I have autism, and I can say that my therapist, doctor, and psychiatrist all agree that my pet rats are good for me. When I was younger my brain thought faster than my fingers could move. And the rats made my brain slow down so I could handle them. Autism, due to its nature to make us unable to communicate well with humans, helps those of us with it to communicate with animals better. They 'get' us in a way that humans can't.

If you need someone to talk to, you can talk to me. I can remember the rats helping me get to where I am today. I'm not perfect, and communication and social situations still stress me out, but I am married and living successfully on my own.


----------



## Rat Daddy (Sep 25, 2011)

I took Fuzzy Rat to a couple of handicapped children's picnics and with a huge chemical tank farm and a phosphate factory in town, not counting a now deceased petro-chemical, and heavy metal industry everyone in town has a high lead level and most likely has flammable blood.

So we have met several autistic kids around town... Fuzzy Rat was always very nice and calm around handicapped kids, but to be entirely honest, most autistic kids that couldn't speak also couldn't approach Fuzzy Rat. They would drag their moms behind us when we walked, but they would pretty much push their moms out front and keep a distance if we stopped. The autistic kids that could talk, could get close and could touch Fuzzy Rat, but had a tendency to snatch and jerk Fuzzy Rat's tail. They almost always pull straight up. I got good at lifting her up really fast and swinging her over the kids head so her tail didn't get degloved. Usually at the top of the swing the kids let go and Fuzzy Rat was free, no harm done... Still, some autistic kids can be very dangerous to rats.

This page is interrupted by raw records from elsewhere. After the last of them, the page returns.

(* ===== verification/Scram.v ===== *)
(** * SCRAM-SHA-256 credentials

    [crates/skaidb-auth/src/scram.rs]: the stored verifier, its two text forms,
    and the two sides of the exchange.  [Option] results are [res unit], [Err]
    standing for [None]: the hexadecimal decoders can also panic. *)
From S2P Require Import Prelude Bytes Text Cursor Crypto Entropy.
#[local] Open Scope Z_scope.

Definition DEFAULT_ITERATIONS : Z := 15000.

Definition SALT_LEN : nat := 16.
Definition random_salt (e : Entropy) : bytes * Entropy := random_bytes SALT_LEN e.

Record ScramCredential := {
  salt : bytes;
  iterations : Z;
  stored_key : bytes;
  server_key : bytes;
}.

#[export] Instance ScramCredential_eq_dec : EqDecision ScramCredential.
Proof. solve_decision. Defined.

(** The type's own bounds: [u32] and [[u8; 32]]. *)
Definition credential_ok (c : ScramCredential) : bool :=
  is_uint 32 c.(iterations) && (length c.(stored_key) =? 32)%nat && (length c.(server_key) =? 32)%nat.

Definition colon : byte := byte_of 58.
Definition dollar : byte := byte_of 36.
Definition scheme : bytes := str "SCRAM-SHA-256".

(** ** Text forms *)

Definition encode (c : ScramCredential) : bytes :=
  to_dec c.(iterations) ++ [colon] ++ hex c.(salt) ++ [colon] ++ hex c.(stored_key) ++ [colon]
  ++ hex c.(server_key).
(* ===== verification/Tls.v ===== *)
(** * TLS channel binding

    [crates/skaidb-net/src/lib.rs]: the [tls-server-end-point] binding of a
    server certificate, with its walk over the certificate's DER.  SHA-384 and
    SHA-512 are another library's and are parameters. *)
From S2P Require Import Prelude Bytes Text Cursor Crypto.
#[local] Open Scope Z_scope.

Inductive SigHash := Sha256 | Sha384 | Sha512.

#[export] Instance sig_hash_eq_dec : EqDecision SigHash.
Proof. solve_decision. Defined.

(** The loop of the long form, [n] bytes of [l] still to shift in. *)
Fixpoint long_length (n : nat) (len : Z) (l : bytes) : option Z :=
  match n with
  | O => Some len
  | S n =>
      match l with
      | b :: l => long_length n (Z.lor (wrap 64 (Z.shiftl len 8)) (u8 b)) l
      | [] => None
      end
  end.

(** One element: its tag, its content and what follows it. *)
Definition tlv (b : bytes) : option (byte * bytes * bytes) :=
  match b with
  | tag :: first :: l =>
      let header :=
        if Z.land (u8 first) 128 =? 0 then Some (u8 first, 2)
        else
          let n := Z.land (u8 first) 127 in
          if (n =? 0) || (4 <? n) then None
          else (fun v => (v, 2 + n)) <$> long_length (Z.to_nat n) 0 l in
      match header with
      | Some (n, hdr) =>
          let end_ := hdr + n in
          if 2 ^ 64 <=? end_ then None
          else if len b <? end_ then None
          else Some (tag, drop (Z.to_nat hdr) (take (Z.to_nat end_) b), drop (Z.to_nat end_) b)
      | None => None
      end
  | _ => None
  end.

Definition sha384_rsa : bytes := map byte_of [0x2A; 0x86; 0x48; 0x86; 0xF7; 0x0D; 0x01; 0x01; 0x0C].
Definition sha384_ecdsa : bytes := map byte_of [0x2A; 0x86; 0x48; 0xCE; 0x3D; 0x04; 0x03; 0x03].
Definition sha512_rsa : bytes := map byte_of [0x2A; 0x86; 0x48; 0x86; 0xF7; 0x0D; 0x01; 0x01; 0x0D].
Definition sha512_ecdsa : bytes := map byte_of [0x2A; 0x86; 0x48; 0xCE; 0x3D; 0x04; 0x03; 0x04].

Definition signature_oid (der : bytes) : option bytes :=
  '(_, cert, _) ← tlv der;
  '(_, _, rest) ← tlv cert;
  '(_, alg, _) ← tlv rest;
  '(tag, oid, _) ← tlv alg;
  if bool_decide (tag = x06) then Some oid else None.

Definition signature_hash (der : bytes) : SigHash :=
  match signature_oid der with
  | Some oid =>
      if bool_decide (oid = sha384_rsa) || bool_decide (oid = sha384_ecdsa) then Sha384
      else if bool_decide (oid = sha512_rsa) || bool_decide (oid = sha512_ecdsa) then Sha512
      else Sha256
  | None => Sha256
  end.

Section binding.
Context (sha384 sha512 : bytes -> bytes).

Definition digest (alg : SigHash) (b : bytes) : bytes :=
  match alg with Sha256 => sha256 b | Sha384 => sha384 b | Sha512 => sha512 b end.

Definition tls_server_end_point (cert_der : bytes) : bytes :=
  str "tls-server-end-point:" ++ digest (signature_hash cert_der) cert_der.

End binding.

(** ** The encoding the walk reads *)

(** DER's definite lengths: one byte below 128, else the byte count and the
    [k] big-endian bytes. *)
Definition der_len (k : nat) (n : Z) : bytes :=
  match k with
  | O => [byte_of n]
  | _ => byte_of (128 + Z.of_nat k) :: be_bytes k n
  end.

(** The forms [tlv] takes: up to four length bytes, minimal or not. *)
Definition len_ok (k : nat) (n : Z) : bool :=
  match k with
  | O => (0 <=? n) && (n <? 128)
  | _ => (k <=? 4)%nat && (0 <=? n) && (n <? 256 ^ Z.of_nat k)
  end.

Definition der_tlv (tag : byte) (k : nat) (content : bytes) : bytes :=
  tag :: der_len k (len content) ++ content.

Example signature_hash_ex :
  signature_hash
    (der_tlv x30 1 (der_tlv x30 0 [x01; x02] ++ der_tlv x30 2 (der_tlv x06 0 sha384_ecdsa) ++ [x03]))
  = Sha384.
Proof. vm_compute. reflexivity. Qed.

(** ** What the walk finds *)

Lemma long_length_app l1 l2 acc :
  long_length (length l1) acc (l1 ++ l2) = long_length (length l1) acc l1.
Proof. revert acc. induction l1 as [|b l1 IH]; intros acc; cbn; auto. Qed.

Lemma long_length_snoc l1 b acc :
  long_length (S (length l1)) acc (l1 ++ [b])
  = (fun v => Z.lor (wrap 64 (Z.shiftl v 8)) (u8 b)) <$> long_length (length l1) acc l1.
Proof. revert acc. induction l1 as [|c l1 IH]; intros acc; [done|]. apply (IH (Z.lor _ _)). Qed.

(** Shifting a byte in. *)
Lemma shift_byte v b : 0 <= v < 2 ^ 32 -> 0 <= b < 256 -> Z.lor (wrap 64 (Z.shiftl v 8)) b = v * 256 + b.
Proof.
  intros Hv Hb. unfold wrap. rewrite Z.shiftl_mul_pow2 by lia. change (2 ^ 8) with 256.
  rewrite Z.mod_small by lia.
  assert (H : Z.land (v * 256) b = 0).
  { change 256 with (2 ^ 8). rewrite <- Z.shiftl_mul_pow2 by lia. apply Z.bits_inj'. intros n Hn.
    rewrite Z.land_spec, Z.bits_0. destruct (Z.lt_ge_cases n 8) as [Hlt|Hge].
    - by rewrite Z.shiftl_spec_low by done.
    - rewrite (proj2 (Z.testbit_false b n Hn)), andb_false_r; [done|]. assert (2 ^ 8 <= 2 ^ n) by (apply Z.pow_le_mono_r; lia).
      by rewrite Z.div_small by lia. }
  pose proof (Z.add_lor_land (v * 256) b) as E. rewrite H in E. lia.
Qed.

Lemma long_length_be k n l :
  (k <= 4)%nat -> 0 <= n < 256 ^ Z.of_nat k -> long_length k 0 (be_bytes k n ++ l) = Some n.
Proof.
  intros Hk Hn. rewrite <- (be_bytes_length k n) at 1. rewrite long_length_app, be_bytes_length.
  revert n Hk Hn. induction k as [|k IH]; intros n Hk Hn; [cbn in *; f_equal; lia|].
  rewrite pow256 in Hn.
  change (be_bytes (S k) n) with (be_bytes k (n / 256) ++ [byte_of n]).
  pose proof (long_length_snoc (be_bytes k (n / 256)) (byte_of n) 0) as E.
  rewrite be_bytes_length in E. rewrite E.
  assert (Hd : 0 <= n / 256 < 256 ^ Z.of_nat k).
  { split; [apply Z.div_pos; lia|apply Z.div_lt_upper_bound; lia]. }
  rewrite (IH (n / 256)) by (done || lia). cbn [fmap option_fmap option_map]. f_equal.
  rewrite u8_byte_of, shift_byte.
  - pose proof (Z.div_mod n 256). lia.
  - assert (256 ^ Z.of_nat k <= 256 ^ 3) by (apply Z.pow_le_mono_r; lia). lia.
  - apply Z.mod_pos_bound. lia.
Qed.

Lemma tlv_der tag k content rest :
  len_ok k (len content) = true -> tlv (der_tlv tag k content ++ rest) = Some (tag, content, rest).
Proof.
  intros Hk. unfold der_tlv, tlv.
  assert (Hh : exists first l, der_len k (len content) = first :: l
    /\ (if Z.land (u8 first) 128 =? 0 then Some (u8 first, 2)
        else if (Z.land (u8 first) 127 =? 0) || (4 <? Z.land (u8 first) 127) then None
        else (fun v => (v, 2 + Z.land (u8 first) 127))
             <$> long_length (Z.to_nat (Z.land (u8 first) 127)) 0 (l ++ content ++ rest))
       = Some (len content, 2 + Z.of_nat k) /\ length (first :: l) = S k).
  { destruct k as [|k]; cbn [der_len len_ok] in *.
    - apply andb_true_iff in Hk as [H0 H1]. exists (byte_of (len content)), []. split; [done|]. split; [|done].
      rewrite u8_byte_of, Z.mod_small by lia. pose proof (len_nonneg content).
      assert (E : Z.land (len content) 128 = 0).
      { assert (Hc : 0 <= len content < 2 ^ 7) by lia. clear -Hc. change 128 with (2 ^ 7).
        apply Z.bits_inj'. intros n Hn. rewrite Z.land_spec, Z.bits_0, Z.pow2_bits_eqb by lia.
        destruct (Z.eqb_spec 7 n) as [<-|_]; [|by rewrite andb_false_r].
        apply andb_false_intro1, Z.testbit_false; [lia|]. by rewrite Z.div_small by lia. }
      by rewrite E.
    - apply andb_true_iff in Hk as [[H4%Nat.leb_le H0]%andb_true_iff H1].
      exists (byte_of (128 + Z.of_nat (S k))), (be_bytes (S k) (len content)). split; [done|].
      split; [|cbn [length]; by rewrite be_bytes_length].
      rewrite u8_byte_of.
      assert (Hs : forall n, (n = 1 \/ n = 2 \/ n = 3 \/ n = 4)%nat ->
        Z.land ((128 + Z.of_nat n) mod 256) 128 = 128 /\ Z.land ((128 + Z.of_nat n) mod 256) 127 = Z.of_nat n).
      { intros n [->|[->|[->| ->]]]; done. }
      destruct (Hs (S k)) as [-> ->]; [lia|].
      rewrite (proj2 (Z.eqb_neq (Z.of_nat (S k)) 0)), (proj2 (Z.ltb_ge _ _)) by lia.
      change (128 =? 0) with false. cbn [orb]. rewrite Nat2Z.id, long_length_be by (lia || (split; [by apply Z.leb_le|by apply Z.ltb_lt])).
      done. }
  destruct Hh as (first & l & -> & E & Hl).
  cbn [app]. rewrite <- app_assoc. cbv zeta. rewrite E.
  pose proof (len_nonneg content) as Hn.
  assert (Hb : len content < 2 ^ 32).
  { destruct k as [|k]; cbn [len_ok] in Hk; [lia|].
    apply andb_true_iff in Hk as [[H4%Nat.leb_le H0]%andb_true_iff H1].
    apply Z.ltb_lt in H1. eapply Z.lt_le_trans; [exact H1|]. change (2 ^ 32) with (256 ^ 4).
    apply Z.pow_le_mono_r; lia. }
  assert (Hk4 : (k <= 4)%nat).
  { destruct k as [|k]; [lia|]. cbn [len_ok] in Hk.
    by apply andb_true_iff in Hk as [[H4%Nat.leb_le _]%andb_true_iff _]. }
  set (hdr := tag :: first :: l). assert (Hh : length hdr = (2 + k)%nat) by (cbn in *; lia).
  change (tag :: first :: l ++ content ++ rest) with (hdr ++ content ++ rest).
  assert (Hlen : length content = Z.to_nat (len content)) by (unfold len; lia).
  rewrite (proj2 (Z.leb_gt _ _)), (proj2 (Z.ltb_ge _ _)) by (rewrite ?len_app; pose proof (len_nonneg rest); unfold len in *; lia).
  replace (Z.to_nat (2 + Z.of_nat k + len content)) with (length hdr + length content)%nat by lia.
  replace (Z.to_nat (2 + Z.of_nat k)) with (length hdr) by lia.
  rewrite app_assoc, <- length_app, take_app_length, drop_app_length. by rewrite drop_app_length.
Qed.

(** What is inside an element is inside the input. *)
Lemma tlv_inside b tag c r : tlv b = Some (tag, c, r) -> exists hdr, b = hdr ++ c ++ r.
Proof.
  unfold tlv. destruct b as [|t [|first l]]; try done. cbv zeta.
  match goal with |- context [match ?h with Some _ => _ | None => _ end] => destruct h as [[n hdr]|] eqn:Eh end;
    [|done].
  assert (Hh : 0 <= n /\ 0 <= hdr).
  { destruct (_ =? 0); [injection Eh as <- <-; pose proof (u8_range first); lia|].
    destruct (_ || _); [done|]. destruct (long_length _ _ _) as [v|] eqn:El; [|done]. injection Eh as <- <-.
    split; [|pose proof (proj2 (Z.land_nonneg (u8 first) 127)); lia].
    assert (H : forall m acc l v, 0 <= acc -> long_length m acc l = Some v -> 0 <= v).
    { induction m as [|m IH]; intros acc l' v' Ha; cbn [long_length]; [by intros [= <-]|].
      destruct l' as [|x l']; [done|]. apply IH. apply Z.lor_nonneg. unfold wrap.
      pose proof (Z.mod_pos_bound (Z.shiftl acc 8) (2 ^ 64)). pose proof (u8_range x). lia. }
    by eapply H; [|exact El]. }
  destruct (2 ^ 64 <=? hdr + n); [done|]. destruct (_ <? hdr + n); [done|]. intros [= <- <- <-].
  exists (take (Z.to_nat hdr) (t :: first :: l)).
  replace (take (Z.to_nat hdr) (t :: first :: l))
    with (take (Z.to_nat hdr) (take (Z.to_nat (hdr + n)) (t :: first :: l)))
    by (rewrite take_take, Nat.min_l by lia; done).
  by rewrite app_assoc, take_drop, take_drop.
Qed.

(** ** Properties *)

(** The certificate of an algorithm. *)
Definition hash_of (oid : bytes) : SigHash :=
  if bool_decide (oid = sha384_rsa) || bool_decide (oid = sha384_ecdsa) then Sha384
  else if bool_decide (oid = sha512_rsa) || bool_decide (oid = sha512_ecdsa) then Sha512 else Sha256.


(* ===== verification/Gssapi.v ===== *)
(** * Kerberos contexts

    [crates/skaidb-gssapi/src/lib.rs]: both sides of a GSSAPI negotiation, a
    step at a time, over the contexts of the Kerberos library ([cross-krb5]),
    which are arguments. *)
From S2P Require Import Prelude Bytes Text Effect Login.
#[local] Open Scope Z_scope.

Inductive GssError := NotSupported | Krb5 (text : bytes).

Definition gss_text (e : GssError) : bytes :=
  match e with
  | NotSupported => str "GSSAPI authentication is not supported in this build"
  | Krb5 t => str "kerberos: " ++ t
  end.

(** The library's [Step]: what goes on and its token, or a finished context
    and the last token, if there is one. *)
Inductive Step (P C : Type) :=
| StepContinue (next : P) (token : bytes)
| StepFinished (ctx : C) (token : option bytes).
Arguments StepContinue {P C} next token.
Arguments StepFinished {P C} ctx token.

Section contexts.
Context {PendingClient Client PendingServer Server : Type}.
Context (client_new : option bytes -> bytes -> option bytes -> res bytes (PendingClient * bytes))
  (client_step : PendingClient -> bytes -> res bytes (Step PendingClient Client))
  (server_new : option bytes -> option bytes -> res bytes PendingServer)
  (server_step : PendingServer -> bytes -> res bytes (Step PendingServer Server))
  (server_client : Server -> res bytes bytes).

(** ** The client *)

Definition ClientHandshake_new (target_spn : bytes) (principal bindings : option bytes)
    : res GssError (PendingClient * bytes) :=
  map_err Krb5 (client_new principal target_spn bindings).

Definition ClientHandshake_step (h : PendingClient) (server_token : bytes) : res GssError (ClientStep PendingClient) :=
  s ← map_err Krb5 (client_step h server_token);
  Ok match s with
     | StepContinue next token => Continue next token
     | StepFinished _ token => Done token
     end.

(** ** The server *)

Inductive ServerStep :=
| ServerContinue (next : PendingServer) (token : bytes)
| ServerDone (principal : bytes) (token : option bytes).

Definition ServerHandshake_new (spn bindings : option bytes) : res GssError PendingServer :=
  map_err Krb5 (server_new spn bindings).

Definition ServerHandshake_step (h : PendingServer) (client_token : bytes) : res GssError ServerStep :=
  s ← map_err Krb5 (server_step h client_token);
  match s with
  | StepContinue next token => Ok (ServerContinue next token)
  | StepFinished ctx token => principal ← map_err Krb5 (server_client ctx); Ok (ServerDone principal token)
  end.

(** ** What the driver's login makes of them *)

(** The ambient ticket's identity; errors as their text. *)
Definition gss_new (target_spn : bytes) (bindings : option bytes) : res bytes (PendingClient * bytes) :=
  map_err gss_text (ClientHandshake_new target_spn None bindings).

Definition gss_step (h : PendingClient) (token : bytes) : res bytes (ClientStep PendingClient) :=
  map_err gss_text (ClientHandshake_step h token).

(** A library that comes back makes the driver's Kerberos login come back. *)
Lemma kerberos_login_safe sha384 sha512 user spn :
  (forall principal target bindings, returns (client_new principal target bindings)) ->
  (forall h token, returns (client_step h token)) ->
  safe (handshake_gssapi true gss_new gss_step sha384 sha512 user spn).
Proof.
  intros Hn Hs. apply handshake_gssapi_safe.
  - intros target bindings. unfold gss_new, ClientHandshake_new. by apply returns_map_err, returns_map_err.
  - intros h token. apply returns_map_err. apply returns_bind; [by apply returns_map_err|]. by intros.
Qed.

End contexts.

(** [set_keytab]: the environment's [KRB5_KTNAME], for the whole process. *)
Definition set_keytab (path : bytes) (env : bytes -> option bytes) : bytes -> option bytes :=
  fun name => if bool_decide (name = str "KRB5_KTNAME") then Some path else env name.

(** [is_supported]: whether the library was built in. *)
Definition is_supported (kerberos : bool) : bool := kerberos.
Definition roundtrip (q : ClientRequest) : session Response :=
  payload ← observed (exchange (encode_request q)); response_of payload.

Definition try_execute (sql : bytes) (k : Consistency) : session Response :=
  payload ← observed (exchange (request_encode {| r_sql := sql; r_consistency := k |}));
  response_of payload.

(** ** The session's own statements *)

Definition hello : bytes := encode_request (Hello CLIENT_NAME CLIENT_VERSION).

(** Whatever happens, the client goes on. *)
Definition send_hello : session unit :=
  sent ← attempt (on_conn (send hello));
  match sent with
  | inl _ => _ ← attempt (on_conn recv); mret tt
  | inr _ => mret tt
  end.

Definition apply_database : session unit :=
  c ← ask id;
  match c.(database) with
  | None => mret tt
  | Some db => _ ← roundtrip (Query (use_sql db) c.(default_consistency)); mret tt
  end.

Definition use_database (db : bytes) : session unit :=
  previous ← ask database;
  _ ← on_client (bind_database (Some db));
  handle apply_database (fun e => _ ← on_client (bind_database previous); raise e).

Definition apply_scan_budget : session unit :=
  c ← ask id;
  if c.(scan_budget_rows) =? 0 then mret tt
  else _ ← roundtrip (Query (budget_sql c.(scan_budget_rows)) c.(default_consistency)); mret tt.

The last autistic boy we ran across was eating a cup cake and Fuzzy Rat got away from me to steal it, she got her tail grabbed and I did a dive to scoop her up and lift her over the kids head, despite the tail grab she didn't let go of the cupcake.... The kids mom didn't want the sugary treat back, so Fuzzy Rat got to eat the cupcake, she seemed very satisfied with her dare-devil raid, apparently she knew I would rescue her before I did... I on the other hand was pretty shell shocked.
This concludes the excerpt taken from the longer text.